Lattice Boltzmann Method - the kernel of Palabos



The lattice Boltzmann method is a modern approach in Computational Fluid Dynamics. It is often used to solve the incompressible, time-dependent Navier-Stokes equations numerically. Its strength lies however in the ability to easily represent complex physical phenomena, ranging from multiphase flows to chemical interactions between the fluid and the sourroundings. The method finds its origin in a molecular description of a fluid and can directly incorporate physical terms stemming from a knowledge of the interaction between molecules. For this reason, it is an invaluable tool in fundamental research, as it keeps the cycle between the elaboration of a theory and the formulation of a corresponding numerical model short. At the same time, it has proven to be an efficient and convenient alternative to traditional solvers for a large variety of industrial problems. (Learn More From The Video Tutorial)

Origin of the method


palabos bubble splitter

Lattice Boltzmann is frequently simply considered as a numerical solver of the Boltzmann equation. The Boltzmann equation is the analogue of the Navier-Stokes equation at a molecular level, where it describes the space-time dynamics of a statistical quantity called probability distribution function, which is defined in 6-dimensional phase space. The number of physical phenomena covered by the model at this molecular level of description is larger than at the hydrodynamic level of the Navier-Stokes equation. This is because the Boltzmann equation is not subject to a separation of time scales and has the ability to describe fluids in non-hydrodynamic regimes with large molecular mean free paths.

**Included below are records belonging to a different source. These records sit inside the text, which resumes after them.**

Definition set_players_ (v : gmap bytes conn_ptr) (s : t) : t :=
  mk (streamKey_ s) (publisher_ s) v (metadata_ s) (audioSequenceHeader_ s)
     (videoSequenceHeader_ s) (gopCache_ s) (gopStarted_ s).

Definition clearPublisher (connection : conn_ptr) (s : t) : t :=
  if bool_decide (publisher_ s = Some connection) then set_publisher_ None s else s.

(** [emplace]: a player already in the map stays. *)
Definition addPlayer (connection : conn_ptr) (s : t) : bool * t :=
  match players_ s !! conn_name connection with
  | Some _ => (false, s)
  | None => (true, set_players_ (<[conn_name connection := connection]> (players_ s)) s)
  end.

Definition removePlayer (connection : conn_ptr) (s : t) : t :=
  set_players_ (delete (conn_name connection) (players_ s)) s.

Definition hasPublisher (s : t) : bool := bool_decide (publisher_ s <> None).
Definition playerCount (s : t) : nat := size (players_ s).
Definition empty (s : t) : bool :=
  negb (hasPublisher s) && bool_decide (players_ s = ∅).

Definition cacheMediaMessage (message : RtmpMessage) (s : t) : t :=
  if (typeId message =? kMessageTypeDataAmf0)%Z then
    mk (streamKey_ s) (publisher_ s) (players_ s) (Some message) (audioSequenceHeader_ s)
       (videoSequenceHeader_ s) (gopCache_ s) (gopStarted_ s)
  else if IsAacSequenceHeader message then
    mk (streamKey_ s) (publisher_ s) (players_ s) (metadata_ s) (Some message)
       (videoSequenceHeader_ s) (gopCache_ s) (gopStarted_ s)
  else if IsAvcSequenceHeader message then
    mk (streamKey_ s) (publisher_ s) (players_ s) (metadata_ s) (audioSequenceHeader_ s)
       (Some message) (gopCache_ s) (gopStarted_ s)
  else
    let s := if (typeId message =? kMessageTypeVideo)%Z && IsVideoKeyFrame message
             then mk (streamKey_ s) (publisher_ s) (players_ s) (metadata_ s)
                     (audioSequenceHeader_ s) (videoSequenceHeader_ s) [] true
             else s in
    if negb (gopStarted_ s) then s
    else if (typeId message =? kMessageTypeAudio)%Z || (typeId message =? kMessageTypeVideo)%Z
    then mk (streamKey_ s) (publisher_ s) (players_ s) (metadata_ s) (audioSequenceHeader_ s)
            (videoSequenceHeader_ s) (gopCache_ s ++ [message]) (gopStarted_ s)
    else s.

Section sending.
(** [connected()] of the connections at the time of the call. *)
Context (connected : gset conn_ptr).

(** The loop over the unordered map: players that are gone are erased, the
    others are sent the same bytes.  The order is that of the map; it is not
    visible to any single player. *)
Definition broadcastMessage (message : RtmpMessage) (out_chunk_size : Z) (s : t)
    : t * list (conn_ptr * bytes) :=
  if bool_decide (players_ s = ∅) then (s, [])
  else
    let encoded := RtmpChunkWriter.EncodeMessage message out_chunk_size in
    let players := filter (fun '(_, player) => player ∈ connected) (players_ s) in
    (set_players_ players s, (fun '(_, player) => (player, encoded)) <$> map_to_list players).

Definition onMediaMessage (message : RtmpMessage) (out_chunk_size : Z) (s : t)
    : t * list (conn_ptr * bytes) :=
  broadcastMessage message out_chunk_size (cacheMediaMessage message s).
(* ===== verification/JoinRace.v ===== *)
(** * A player joins while the publisher's loop goes on

    src/rtmp/RtmpConnection.cc adds the player to its session and then replays
    the cache to it, in the loop of the player and without a lock, while
    RtmpSession::onMediaMessage caches and broadcasts in the loop of the
    publisher.  Here the replay goes part by part and frame by frame, with the
    iterators of its loop over [gopCache_], and onMediaMessage is cut between its
    two calls.  Proved is what the player still gets under every interleaving. *)

From S2P Require Import Prelude Bytes RtmpTypes ChunkWriter ChunkParser RtmpSession.

Module Join.

(** ** The state of both loops *)

(** Where the loop of the player is: before [addPlayer], before the test of
    [connected()], before each part of the replay, and in the loop over the
    frames, at [i] of [n], with iterators from the time [epoch]. *)
Inductive pc := Looked | Added | Metadata | Audio | Video | Begin | Gop (epoch i n : nat) | Finished.

#[global] Instance pc_eq_dec : EqDecision pc.
Proof. solve_decision. Defined.

(** A call of send() for the player, by its own loop or by the broadcast. *)
Inductive sending := Replayed (message : RtmpMessage) | Live (message : RtmpMessage).

Definition message_of (x : sending) : RtmpMessage := match x with Replayed m | Live m => m end.

Record t := mk {
  session : RtmpSession.t;
  epoch : nat;                        (** counts what invalidates iterators to [gopCache_] *)
  capacity : nat;                     (** of the vector [gopCache_] *)
  publishing : option RtmpMessage;    (** cached, not broadcast yet *)
  at_ : pc;
  log : list sending;
}.

Inductive fault := Dangling.

Section join.
Context (connection : conn_ptr).

(** ** The loop of the publisher *)

(** cacheMediaMessage comes to [gopCache_.clear()]. *)
Definition clears (message : RtmpMessage) : bool :=
  negb (typeId message =? kMessageTypeDataAmf0)%Z && negb (RtmpSession.IsAacSequenceHeader message) &&
  negb (RtmpSession.IsAvcSequenceHeader message) &&
  ((typeId message =? kMessageTypeVideo)%Z && RtmpSession.IsVideoKeyFrame message).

Furthermore, the molecular model is able to capture transport phenomena such as friction, diffusion and temperature transport and derive the corresponding transport coefficients. (Learn More About the Kinetic Theory of Gases)

Historically, lattice Boltzmann models evolved however from so-called Cellular Automata models, independently from the theory displayed above. A Cellular Automaton is a computer model for the evolution of discrete states described by integer values (as opposed to the floating-point representation of lattice Boltzmann variables). (Learn More About Cellular Automata)

Axial Pump

In our case, such a state represents the position and velocity of interacting pseudo-molecular, "mesoscopic" particles of a fluid. In order to better understand the continuum physics of such a model, a Boltzmann equation for the cellular automaton can be written down. This equation acts on real-valued quantities, but it describes some dynamics in a discrete phase space, which in the following we call lattice. Lattice Boltzmann models were born when it was first tried to short-circuit the cellular automata procedure and directly simulate the dynamics of the corresponding discrete Boltzmann equation. Although it was later understood that the lattice Boltzmann equation can be derived directly from the continuous Boltzmann equation, it is interesting to keep in mind its real origin. Indeed, this sheds some light on the reasons for its particularly elegant formulation that enables a straightforward implementation of corresponding computer programs. This point is illustrated with the following example of a von Karman Vortex Street. Here, a complex CFD problem is solved with just a simple 1-page Python script, which you can download and execute, to experiment with lattice Boltzmann yourself.

Why lattice Boltzmann?

Everyone agrees that lattice Boltzmann is different from classical CFD, at the level of theory, code implementation, and the look and feel of applications. But why would you actually choose lattice Boltzmann over another approach? Opinions are a bit more divergent about this point. From our experience with the development of Palabos, though, we believe that the fundamental advantage of lattice Boltzmann is efficiency. The method was designed since the beginning to run on high performance hardware, and it accommodates for complex physics or sophisticated algorithms. Efficiency leads to a qualitatively new user experience when it allows to solve problems that could not be approached before, or only with insufficient accuracy. Typical achievements of a lattice Boltzmann code like Palabos are

palabos particles in cone1

  • Data pre-processing and mesh generation in a time that accounts for a small fraction of the total simulation only.
  • Parallel data analysis, post-processing and evaluation.
  • Fully resolved multi-phase flow with small droplets and bubbles.
  • Fully resolved flow through complex geometries and porous media.
  • Complex, coupled flow with heat transfer and chemical reactions.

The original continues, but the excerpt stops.